- [Directions for this task] Below are some records. Return exactly the lines from the one containing "col < BOARD_SIZE g" through the one containing "(countInRow g k", both included, and only those.

┄┄┄┄┄┄┄┄┄┄┄┄┄┄┄┄┄┄┄┄

(** [m'] has the jobs of [m], in the same order, with the same
    descriptions and records up to [wait_for]; the jobs outside [K] are
    exactly as they were. *)
Definition rewired (gone : list string) (K : string -> Prop) (m m' : manager) : Prop :=
  parallelization m' = parallelization m /\
  od_keys (jobs_graph m') = od_keys (jobs_graph m) /\
  od_keys (pending_jobs m') = od_keys (pending_jobs m) /\
  (forall k, opt_rel (rewaits gone) (od_get k (jobs_graph m)) (od_get k (jobs_graph m'))) /\
  (forall k, opt_rel (p_rewaits gone) (od_get k (pending_jobs m))
                     (od_get k (pending_jobs m'))) /\
  (forall k, ~ K k -> od_get k (jobs_graph m') = od_get k (jobs_graph m)
                      /\ od_get k (pending_jobs m') = od_get k (pending_jobs m)).

(** The state after unit [j] is stored. *)
Definition store_unit (job : string) (base : jobconf) (sets : list resource_set)
    (parallel_arg : string) (wait_for : list string) (retries : Z) (wait_time : option Q)
    (n j : nat) (m : manager) : manager :=
  set_pending_jobs
    (od_set (unit_name job j) (unit_record job sets wait_for retries wait_time n)
       (pending_jobs m))
    (set_jobs_graph
       (od_set (unit_name job j) (unit_description base sets parallel_arg n j)
          (jobs_graph m)) m).
(** How many placements of a solution are for the cell [rc]. *)
Definition timesPlaced (sol : list Placement) (rc : Coord) : nat :=
  length (List.filter (fun p : Placement => (p.1.1 =? rc.1) && (p.1.2 =? rc.2)) sol).

(** ** The rules of the puzzle, as properties of a board *)

(** No row and no column holds more than [N/2] SUN or more than [N/2]
    MOON. *)
Definition withinCaps (g : Solver) : Prop :=
  forall k s, k < BOARD_SIZE g -> s <> CellState.EMPTY ->
    2 * countInRow g k s <= BOARD_SIZE g
    /\ 2 * countInColumn g k s <= BOARD_SIZE g.

(** No three consecutive cells of a row or of a column hold [s]. *)
Definition noRunOf (g : Solver) (s : CellState.t) : Prop :=
  forall row col,
    ~ (row < BOARD_SIZE g /\ col + 2 < BOARD_SIZE g
       /\ contains g row col = Ok s
       /\ contains g row (col + 1) = Ok s
       /\ contains g row (col + 2) = Ok s)
    /\ ~ (row + 2 < BOARD_SIZE g /\ col < BOARD_SIZE g
          /\ contains g row col = Ok s
          /\ contains g (row + 1) col = Ok s
          /\ contains g (row + 2) col = Ok s).

(** The three-in-a-row rule on the cells that are filled. *)
Definition noThreeInARow (g : Solver) : Prop :=
  forall s, s <> CellState.EMPTY -> noRunOf g s.

(** The balance rule on a complete board: every row and every column has
    [N/2] SUN, [N/2] MOON and no EMPTY cell. *)
Definition balanced (g : Solver) : Prop :=
  forall k, k < BOARD_SIZE g ->
    (countInRow g k CellState.SUN = BOARD_SIZE g / 2
     /\ countInRow g k CellState.MOON = BOARD_SIZE g / 2
     /\ countInRow g k CellState.EMPTY = 0)
    /\ (countInColumn g k CellState.SUN = BOARD_SIZE g / 2
        /\ countInColumn g k CellState.MOON = BOARD_SIZE g / 2
        /\ countInColumn g k CellState.EMPTY = 0).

┄┄┄┄┄┄┄┄┄┄┄┄┄┄┄┄┄┄┄┄

- [Exercise solution]
    /\ ~ (row + 2 < BOARD_SIZE g /\ col < BOARD_SIZE g
          /\ contains g row col = Ok s
          /\ contains g (row + 1) col = Ok s
          /\ contains g (row + 2) col = Ok s).

(** The three-in-a-row rule on the cells that are filled. *)
Definition noThreeInARow (g : Solver) : Prop :=
  forall s, s <> CellState.EMPTY -> noRunOf g s.

(** The balance rule on a complete board: every row and every column has
    [N/2] SUN, [N/2] MOON and no EMPTY cell. *)
Definition balanced (g : Solver) : Prop :=
  forall k, k < BOARD_SIZE g ->
    (countInRow g k CellState.SUN = BOARD_SIZE g / 2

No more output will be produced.